> **Work request**:
Output only the stretch of the listing that starts at the line containing "rewrite wire_cons, app_nil_r." and ends at the line containing "READ_CLIENT_SIGNAL (uninit sizeof_client_signal) 0", reproduced exactly with both ends.

> **Data shown**:
(** C17: Compilations agree on the identifiers.  From any table, compilations
    leave a table where the identifiers are unique and have no gap, where the
    functions known before keep theirs, and where every function of every
    module that is neither ignored nor an intrinsic has the one with which its
    module was instrumented. *)
Theorem binary_table prefix level ignored es rs es' n :
  builds prefix level ignored es rs es' → table es n →
  (∃ n', table es' n') ∧ ids_of es ⊆ ids_of es' ∧
  ∀ r F, r ∈ rs → F ∈ m_functions (r_source r) → fn_name F ∉ ignored → fn_intrinsic F = false →
    ∃ cf, _FunctionMap (r_st r) !! fn_name F = Some cf ∧ ids_of es' !! fn_name F = Some (cf_id cf).
Proof.
  intros Hb Htab. destruct (builds_table _ _ _ _ _ _ Hb n Htab) as (Hn & Hsub & Hrs).
  split; [done|]. split; [done|]. intros r F Hr HF Hni Hint. destruct (Hrs r Hr) as (Hids & es0 & Hc).
  destruct (an_all _ _ _ _ _ _ _ (cp_analysed _ _ _ _ _ Hc) F HF) as [cf Hcf].
  { by apply (concerned_iff prefix level ignored es0 r Hc F HF). }
  exists cf. split; [done|]. destruct (an_write _ _ _ _ _ _ _ (cp_analysed _ _ _ _ _ Hc)) as [_ _ _ Hmap _ _].
  destruct (Hmap _ _ Hcf) as (_ & Hid & _). by eapply lookup_weaken.
Qed.

Lemma binary_table_witness :
  (∃ n', table ex_es n') ∧ ids_of [] ⊆ ids_of ex_es ∧
  ∀ r F, r ∈ ex_rs → F ∈ m_functions (r_source r) → fn_name F ∉ ex_ignored → fn_intrinsic F = false →
    ∃ cf, _FunctionMap (r_st r) !! fn_name F = Some cf ∧ ids_of ex_es !! fn_name F = Some (cf_id cf).
Proof. exact (binary_table ex_prefix BASICBLOCK ex_ignored [] ex_rs ex_es 0 ex_builds table_nil). Defined.

(** C18: The flags agree with the whole binary.  After the compilations of a
    binary where no function is defined in two modules, and where constructors and
    destructors are defined in their module and are not [main], the flag of every
    function in the table is what the function is in the binary, whichever module
    was compiled first: constructor, destructor, [main], defined in some module, or
    in none. *)
Theorem table_flags prefix level ignored rs es f id fl :
  builds prefix level ignored [] rs es → one_definition ignored rs → Forall (proper_roles ignored) rs →
  (f, (id, fl)) ∈ es → flag_to_int fl = role ignored rs f.
Proof.
  intros Hb Hone Hp.
  destruct (builds_roles _ _ _ _ _ _ Hb [] 0 table_nil Hp Hone) as [H _]; [|exact (H f id fl)].
  split; [by intros ? ? ? Hin%elem_of_nil|by intros ? Hin%elem_of_nil].
Qed.
(* ===== verification/WireProps.v ===== *)
(** * Properties of the messages *)

From S2P Require Import Prelude CSem Wire CStack LoadPackets LoadModule LongSections.
From Stdlib Require Import Strings.Byte.

(** A world with packets to read. *)
Definition world_sig (ps : list (list byte)) : world := World [] [] [] ps [] [].
Definition world_load (ps : list (list byte)) : world := World [] [] [] [] ps [].

(** ** Lemmas *)

#[local] Instance OLoad_inj : Inj (=) (=) OLoad.
Proof. by intros ?? [= ->]. Qed.

(** A write that did not fail is visible. *)
Lemma write_bytes_ok e w ok w' : write_bytes e w = Val (ok, w') →
  w_out w' = if ok then w_out w ++ [e] else w_out w.
Proof. unfold write_bytes. by intros [= <- <-]. Qed.

(** So is one on the loading pipe, as the packets it makes. *)
Lemma write_load_ok bs w ok w' : write_load bs w = Val (ok, w') →
  w_out w' = if ok then w_out w ++ (OLoad <$> pipe_packets bs) else w_out w.
Proof. unfold write_load. intros [= <- <-]. by destruct (w_write w) as [|[] ?]. Qed.

Lemma write_loading_packet_out e v w w' : WRITE_LOADING_PACKET e v 0 w = Val (0, w') →
  w_out w' = w_out w ++ (OLoad <$> wire [(e, v)]).
Proof.
  rewrite wire_cons, app_nil_r. unfold WRITE_LOADING_PACKET. intros H. inv_C. apply write_load_ok in E. destruct a; inv_C; try done.
  apply write_load_ok in E0. destruct a; inv_C; try done. rewrite pipe_packets_field in *.
  case_decide as Hz; inv_C.
  - apply write_load_ok in E1. destruct a; [|done]. by rewrite E1, E0, E, <- !app_assoc.
  - assert (v = []) as -> by (destruct v; [done|cbn in Hz; lia]). by rewrite E0, E, <- !app_assoc.
Qed.

(** ** Signals *)

(** C33: Signals survive the pipe.  What [WRITE_CLIENT_SIGNAL] writes without
    error, [READ_CLIENT_SIGNAL] reads back without error, whatever was in its
    destination: event, module, function and block are those of the signal. *)
Theorem signal_roundtrip s w w' p wm ps dst err :
  wf_signal s → WRITE_CLIENT_SIGNAL s 0 w = Val (0, w') → w_out w' = w_out w ++ [OSig p] →
  w_sig wm = p :: ps → length dst = sizeof_client_signal →
  ∃ o wm', READ_CLIENT_SIGNAL dst err wm = Val ((o, err), wm') ∧ w_sig wm' = ps ∧
    get_event o = Val (sig_event s) ∧ get_module o = Val (sig_module s) ∧
    get_function o = Val (sig_function s) ∧ get_block o = Val (sig_block s).
Proof.
  intros Hs Hw Hout Hsig Hdst.
  assert (Hp : p = client_signal_bytes s).
  { unfold WRITE_CLIENT_SIGNAL in Hw. inv_C. apply write_bytes_ok in E. destruct a; [|done].
    rewrite E in Hout. apply (inj (app _)) in Hout. by injection Hout. }
  subst p. unfold READ_CLIENT_SIGNAL, read_sig. rewrite C_bind_eq, Hsig.
  rewrite take_ge by (by rewrite client_signal_bytes_length).
  eexists _, _. rewrite C_ret_eq, client_signal_bytes_length, decide_False by tauto. split; [done|].
  split; [done|]. unfold overlay.
  rewrite drop_ge, app_nil_r by (rewrite length_fmap, client_signal_bytes_length; lia).
  autorewrite with wire; try done.
Qed.

Lemma signal_roundtrip_witness :
  ∃ o wm', READ_CLIENT_SIGNAL (uninit sizeof_client_signal) 0
      (world_sig [client_signal_bytes (ClientSignal 2 1 70000 9)]) = Val ((o, 0), wm') ∧ w_sig wm' = [] ∧
    get_event o = Val 2 ∧ get_module o = Val 1 ∧ get_function o = Val 70000 ∧ get_block o = Val 9.
Proof.
  apply (signal_roundtrip (ClientSignal 2 1 70000 9) (world_sig [])
    (emits (world_sig []) [OSig (client_signal_bytes (ClientSignal 2 1 70000 9))])
    (client_signal_bytes (ClientSignal 2 1 70000 9))
    (world_sig [client_signal_bytes (ClientSignal 2 1 70000 9)]) [] (uninit sizeof_client_signal) 0);
    try reflexivity.
  apply (bool_decide_unpack _). vm_compute. exact I.
Defined.

(** A short read is an error and leaves the rest of the destination.  A
    packet shorter than a signal sets the error to 1, overwrites the first
    bytes of the destination and keeps the others as they were. *)
Theorem short_signal p ps dst err w :
  w_sig w = p :: ps → (length p < sizeof_client_signal)%nat →
  ∃ w', READ_CLIENT_SIGNAL dst err w = Val ((((Some <$> p) ++ drop (length p) dst), 1), w') ∧
    w_sig w' = ps.
Proof.
  intros Hw Hlt. unfold READ_CLIENT_SIGNAL, read_sig. rewrite C_bind_eq, Hw, take_ge by lia.
  eexists. rewrite C_ret_eq, decide_True by lia. unfold overlay. rewrite length_fmap. by split.
Qed.

Lemma short_signal_witness :
  ∃ w', READ_CLIENT_SIGNAL (Some <$> client_signal_bytes (ClientSignal 2 1 7 9)) 0 (world_sig [[x03]]) =
      Val ((((Some <$> [x03]) ++ drop 1 (Some <$> client_signal_bytes (ClientSignal 2 1 7 9))), 1), w') ∧
    w_sig w' = [].
Proof.
  apply (short_signal [x03] [] (Some <$> client_signal_bytes (ClientSignal 2 1 7 9)) 0 (world_sig [[x03]])).
  - reflexivity.
  - apply (bool_decide_unpack _). vm_compute. exact I.
Defined.

(** ** Identifiers *)

(** The 64-bit identifiers are a pairing.  For a module number of 16 bits
    and a function number of 32 bits [MODULE_FUNCTION] is [m * 2^32 + f], and
    the two projections give the numbers back. *)
Theorem module_function_pairing m f :
  in_u 16 m → in_u 32 f →
  MODULE_FUNCTION m f = m * 2 ^ 32 + f ∧
  MODULE_FUNCTION_GET_MODULE (MODULE_FUNCTION m f) = m ∧
  MODULE_FUNCTION_GET_FUNCTION (MODULE_FUNCTION m f) = f.
Proof.
  intros Hm Hf. rewrite MODULE_FUNCTION_GET_MODULE_eq, MODULE_FUNCTION_GET_FUNCTION_eq.
  unfold u16, u32. rewrite !u_small by done. split; [|done].
  unfold MODULE_FUNCTION, u64, in_u in *. rewrite Z.shiftl_mul_pow2 by lia.
  change 0xffffffff with (Z.ones 32). rewrite Z.land_ones by lia.
  change (2 ^ 16) with 65536 in *. change (2 ^ 64) with 18446744073709551616.
  change (2 ^ 32) with 4294967296 in *.
  rewrite (Z.mod_small m), (Z.mod_small (m * _)), (Z.mod_small f 18446744073709551616),
    (Z.mod_small f 4294967296) by lia.
  pose proof (Z.add_lor_land (m * 4294967296) f) as Hsum.
  assert (Hland : Z.land (m * 4294967296) f = 0); [|lia].
  apply Z.bits_inj'. intros i Hi. change 4294967296 with (2 ^ 32).
  rewrite Z.land_spec, Z.bits_0, <- Z.shiftl_mul_pow2, Z.shiftl_spec by lia.
  destruct (decide (i < 32)).
  - by rewrite (Z.testbit_neg_r m) by lia.
  - rewrite (in_u_testbit 32 f i) by (unfold in_u; lia). apply andb_false_r.
Qed.

Lemma module_function_pairing_witness :
  MODULE_FUNCTION 65535 4294967295 = 65535 * 2 ^ 32 + 4294967295 ∧
  MODULE_FUNCTION_GET_MODULE (MODULE_FUNCTION 65535 4294967295) = 65535 ∧
  MODULE_FUNCTION_GET_FUNCTION (MODULE_FUNCTION 65535 4294967295) = 4294967295.
Proof.
  apply (module_function_pairing 65535 4294967295); apply (bool_decide_unpack _); vm_compute; exact I.
Defined.

(** ** Loading packets *)

(** C34: Loading packets survive the pipe if they fit.  The writes of
    [WRITE_LOADING_PACKET], for a value whose length fits in 32 bits, when they do not fail, reach the other end split into
    packets of at most [PIPE_BUF] bytes.  Where allocations succeed, for a value of
    at most [PIPE_BUF] bytes,
    [READ_LOADING_PACKET] reads back the event, the size and the value, in an
    allocation of its own (none for an empty value), which [FREE_LOADING_PACKET]
    then frees; for a longer one it fails with error 4, and leaves a pointer to the
    allocation that it has freed: [FREE_LOADING_PACKET] frees it again. *)
Theorem loading_packet_roundtrip e v w w' qs wm ps dst :
  in_u 32 (Z.of_nat (length v)) → WRITE_LOADING_PACKET e v 0 w = Val (0, w') →
  w_out w' = w_out w ++ (OLoad <$> qs) → w_load wm = qs ++ ps → in_place wm →
  length (pkt_event dst) = 4%nat →
  if decide (Z.of_nat (length v) <= PIPE_BUF) then
    ∃ pkt wm', READ_LOADING_PACKET dst 0 wm = Val ((pkt, 0), wm') ∧ w_load wm' = ps ∧
      obj_field (pkt_event pkt) 0 4 = Val (loading_event_code e) ∧
      pkt_size pkt = Z.of_nat (length v) ∧
      pkt_value pkt = (if decide (v = []) then Null else Live v) ∧
      ∃ pkt', FREE_LOADING_PACKET pkt = Val pkt' ∧ pkt_value pkt' = Null
  else
    ∃ pkt wm', READ_LOADING_PACKET dst 0 wm = Val ((pkt, 4), wm') ∧ FREE_LOADING_PACKET pkt = Undef DoubleFree.
Proof.
  intros Hv Hw Hout Hload Hpl Hdst. rewrite (write_loading_packet_out _ _ _ _ Hw) in Hout.
  apply (inj (app _)), (inj (fmap OLoad)) in Hout. subst qs. case_decide as Hlen.
  - rewrite wire_small in Hload by (by constructor; [|constructor]).
    unfold writes_of in Hload. cbn [fmap list_fmap concat fst snd] in Hload. rewrite app_nil_r in Hload.
    destruct (read_packet e v dst ps wm Hv Hload Hpl Hdst) as (wm' & Hread & Hps & _).
    eexists _, wm'. split; [exact Hread|]. split; [exact Hps|]. cbn [pkt_event pkt_size pkt_value].
    split; [apply packet_event_field|]. split; [done|]. split; [done|].
    destruct (FREE_packet_of e v) as (pkt & -> & _ & Hnull). by exists pkt.
  - destruct (read_long e v dst ps wm) as (pkt & wm' & Hread & Hfree & _); [by split; [|cbn; lia]|done|done|].
    by exists pkt, wm'.
Qed.

Lemma loading_packet_roundtrip_witness :
  ∃ pkt wm', READ_LOADING_PACKET (LoadingPacket (uninit 4) 0 Null) 0
      (world_load [le_bytes 4 4; le_bytes 4 3; [x01; x02; x03]]) = Val ((pkt, 0), wm') ∧ w_load wm' = [] ∧
    obj_field (pkt_event pkt) 0 4 = Val (loading_event_code CFI_LOADING_SECTION_BLOCK_IPD) ∧
    pkt_size pkt = 3 ∧ pkt_value pkt = Live [x01; x02; x03] ∧
    ∃ pkt', FREE_LOADING_PACKET pkt = Val pkt' ∧ pkt_value pkt' = Null.
Proof.
  apply (loading_packet_roundtrip CFI_LOADING_SECTION_BLOCK_IPD [x01; x02; x03] (world_load [])
    (emits (world_load []) [OLoad (le_bytes 4 4); OLoad (le_bytes 4 3); OLoad [x01; x02; x03]])
    [le_bytes 4 4; le_bytes 4 3; [x01; x02; x03]]
    (world_load [le_bytes 4 4; le_bytes 4 3; [x01; x02; x03]]) [] (LoadingPacket (uninit 4) 0 Null));
    try reflexivity.
  - apply (bool_decide_unpack _). vm_compute. exact I.
  - constructor.
Defined.

(** A value cut short is freed twice.  When the read of a value returns
    fewer bytes than its size, [READ_LOADING_PACKET] reports error 4 and frees
    the value but keeps the pointer, and the [FREE_LOADING_PACKET] that every
    path of the loader ends with frees it again. *)
Theorem short_value_double_free dst w ev size p ps :
  w_load w = ev :: size :: p :: ps → length ev = 4%nat → length size = 4%nat →
  0 < le_value size → Z.of_nat (length p) < le_value size → in_place w →
  ∃ pkt w', READ_LOADING_PACKET dst 0 w = Val ((pkt, 4), w') ∧
    FREE_LOADING_PACKET pkt = Undef DoubleFree.
Proof.
  intros Hload Hev Hsz Hpos Hlt Hpl.
  destruct (read_short_value dst w ev size p ps Hload Hev Hsz Hpos Hlt Hpl) as (pkt & w' & Hread & Hfree & _). by exists pkt, w'.
Qed.

Lemma short_value_double_free_witness :
  ∃ pkt w', READ_LOADING_PACKET (LoadingPacket (uninit 4) 0 Null) 0
      (world_load [le_bytes 4 1; le_bytes 4 9; [x01; x00]]) = Val ((pkt, 4), w') ∧
    FREE_LOADING_PACKET pkt = Undef DoubleFree.
Proof.
  apply (short_value_double_free (LoadingPacket (uninit 4) 0 Null)
    (world_load [le_bytes 4 1; le_bytes 4 9; [x01; x00]]) (le_bytes 4 1) (le_bytes 4 9) [x01; x00] []);
    try reflexivity.
  constructor.
Defined.
(* ===== verification/SystemProps.v ===== *)
(** * Properties of the client, of the protocol and of the whole monitor *)

From S2P Require Import Prelude CSem Wire CStack BlockStack CallStack MonitorData.
From S2P Require Import MonitorRun RunSpec RunRefine RunTotal LoadSections Relocate Dot.
From S2P Require Import MonitorLoad LoadWf LoadFree LoadSpec Main Sessions Client Network MonitorLog.
From S2P Require Import LoadRuns LoadPackets LoadModule LongSections Startup StartupSpec ClientProcess Protocol Examples.
From S2P Require Import MonitorData.
From Stdlib Require Import Strings.Byte.

(** ** Definitions used in the statements *)

(** A world in which the client finds the answers [ps]. *)
Definition client_world (ps : list (list byte)) : world := World [] [] [] ps [] [].

Definition ok_packet : list byte := le_bytes 1 CFI_OK.

(** A support that was given its descriptors and the number of its module. *)
Definition ex_client : client_state := __CFI_SET_MODULE_ID 1 (__CFI_SET_FDS 3 4 client_start).

(** No condition of [main] stops it before the monitor process. *)
Definition starts (env : startup) : Prop :=
  getenv_LD_PRELOAD env = false ∧ getenv_FD_CLIENT_TO_MONITOR env = false ∧
  getenv_FD_MONITOR_TO_CLIENT env = false ∧ getenv_FD_LOADING_TO_MONITOR env = false ∧
  getenv_FD_MONITOR_TO_LOADING env = false ∧ 2 <= argc env ∧ pipe_results env = (0, 0, 0, 0) ∧
  0 < fork_result env.

#[export] Instance starts_dec env : Decision (starts env).
Proof. unfold starts. apply _. Defined.

(** ** The client *)

(** C29: The client fails closed.  When the writes of the signals complete, a
    program whose support is connected gets past one call per answer [CFI_OK] at the
    head of the pipe and no more: at the first answer that is missing or different
    it has written the signal of that call and is aborted.  What it writes are the
    signals of its calls, in order. *)
Theorem client_fails_closed cs st w :
  connected st → Forall (λ b, b = true) (w_write w) →
  ∃ w', run_calls cs st w =
      Val ((Nat.min (length cs) (ok_answers (w_sig w)),
            if decide (length cs <= ok_answers (w_sig w))%nat then Returned else Aborted), w') ∧
    w_out w' = w_out w ++
      ((λ c, OSig (client_signal_bytes (call_signal (sig_module (_cs st)) c))) <$>
         take (S (ok_answers (w_sig w))) cs).
Proof. apply run_calls_spec. Qed.
(** [self.exit_stack.aclose()]: every context of the stack is left and
    the stack is empty afterwards, also when leaving one raises. *)
Definition exit_stack_aclose (T : Transport) : CM unit :=
  fun st h =>
    let r := t_close T h (exit_stack st) in
    (r, mk_analyzer (session st) [], [CvClose (exit_stack st) r]).

(** [Path(__file__).parent / "server" / "main.py"] *)
Definition server_path (T : Transport) : string := t_module_dir T ++ "/server/main.py".

(** *** [connect_to_mcp_server] *)
Definition connect_to_mcp_server (T : Transport) : CM bool :=
  ctry_except_Exception
    (cbind (path_exists T (server_path T)) (fun found =>
     if negb found
     then cret false
     else
       cbind (enter_stdio_client T "python" [server_path T]) (fun stdio_transport =>
       cbind (enter_client_session T (fst stdio_transport) (snd stdio_transport)) (fun s =>
       cbind (set_session (Some s)) (fun _ =>
       cbind (session_initialize T s) (fun _ =>
       cret true))))))
    (fun _ => cret false).

(** *** [disconnect_from_mcp_server] *)
Definition disconnect_from_mcp_server (T : Transport) : CM unit :=
  ctry_finally
    (ctry_except_Exception (exit_stack_aclose T) (fun _ => cret tt))
    (set_session None).

(** The contexts entered in a sequence of interactions, the last
    entered first. *)
Fixpoint entered_contexts (evs : list cevent) : list Context :=
  match evs with
  | [] => []
  | CvStdioClient _ _ (Ok (rd, wr)) :: rest =>
      (entered_contexts rest ++ [StdioContext rd wr])%list
  | CvClientSession _ _ (Ok s) :: rest =>
      (entered_contexts rest ++ [SessionContext s])%list
  | _ :: rest => entered_contexts rest
  end.
(** The mouse handlers; [x], [y] are the scene position of the event. The
    handlers of [QGraphicsView] they call besides are left to Qt. *)
Definition mousePressEvent (button : MouseButton) (x y : Z) (self : t) : t :=
  match button with
  | LeftButton =>
      let self := if canPan self then setDragMode ScrollHandDrag self else self in
      call (Emit_pressed LeftButton x y) self
  | _ => self
  end.

Definition mouseReleaseEvent (button : MouseButton) (x y : Z) (self : t) : t :=
  match button with
  | LeftButton => call (Emit_released LeftButton x y) (setDragMode NoDrag self)
  | RightButton => call (Emit_released RightButton x y) (setDragMode NoDrag self)
  | OtherButton => self
  end.

Definition mouseDoubleClickEvent (button : MouseButton) (x y : Z) (self : t) : t :=
  match button with
  | LeftButton =>
      let self := call (Emit_double_clicked LeftButton x y) self in
      if canZoom self then updateViewer (set_is_zooming false self) else self
  | RightButton => call (Emit_double_clicked RightButton x y) self
  | OtherButton => self
  end.

(* [angleDelta_y] is event.angleDelta().y() *)
Definition wheelEvent (angleDelta_y : Z) (self : t) : t :=
  if canZoom self then
    call (Scale (if 0 <? angleDelta_y then By_ZOOM_FACTOR else By_its_reciprocal))
      (set_is_zooming true self)
  else self.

> **Answer for this exercise**:
  rewrite wire_cons, app_nil_r. unfold WRITE_LOADING_PACKET. intros H. inv_C. apply write_load_ok in E. destruct a; inv_C; try done.
  apply write_load_ok in E0. destruct a; inv_C; try done. rewrite pipe_packets_field in *.
  case_decide as Hz; inv_C.
  - apply write_load_ok in E1. destruct a; [|done]. by rewrite E1, E0, E, <- !app_assoc.
  - assert (v = []) as -> by (destruct v; [done|cbn in Hz; lia]). by rewrite E0, E, <- !app_assoc.
Qed.

(** ** Signals *)

(** C33: Signals survive the pipe.  What [WRITE_CLIENT_SIGNAL] writes without
    error, [READ_CLIENT_SIGNAL] reads back without error, whatever was in its
    destination: event, module, function and block are those of the signal. *)
Theorem signal_roundtrip s w w' p wm ps dst err :
  wf_signal s → WRITE_CLIENT_SIGNAL s 0 w = Val (0, w') → w_out w' = w_out w ++ [OSig p] →
  w_sig wm = p :: ps → length dst = sizeof_client_signal →
  ∃ o wm', READ_CLIENT_SIGNAL dst err wm = Val ((o, err), wm') ∧ w_sig wm' = ps ∧
    get_event o = Val (sig_event s) ∧ get_module o = Val (sig_module s) ∧
    get_function o = Val (sig_function s) ∧ get_block o = Val (sig_block s).
Proof.
  intros Hs Hw Hout Hsig Hdst.
  assert (Hp : p = client_signal_bytes s).
  { unfold WRITE_CLIENT_SIGNAL in Hw. inv_C. apply write_bytes_ok in E. destruct a; [|done].
    rewrite E in Hout. apply (inj (app _)) in Hout. by injection Hout. }
  subst p. unfold READ_CLIENT_SIGNAL, read_sig. rewrite C_bind_eq, Hsig.
  rewrite take_ge by (by rewrite client_signal_bytes_length).
  eexists _, _. rewrite C_ret_eq, client_signal_bytes_length, decide_False by tauto. split; [done|].
  split; [done|]. unfold overlay.
  rewrite drop_ge, app_nil_r by (rewrite length_fmap, client_signal_bytes_length; lia).
  autorewrite with wire; try done.
Qed.

Lemma signal_roundtrip_witness :
  ∃ o wm', READ_CLIENT_SIGNAL (uninit sizeof_client_signal) 0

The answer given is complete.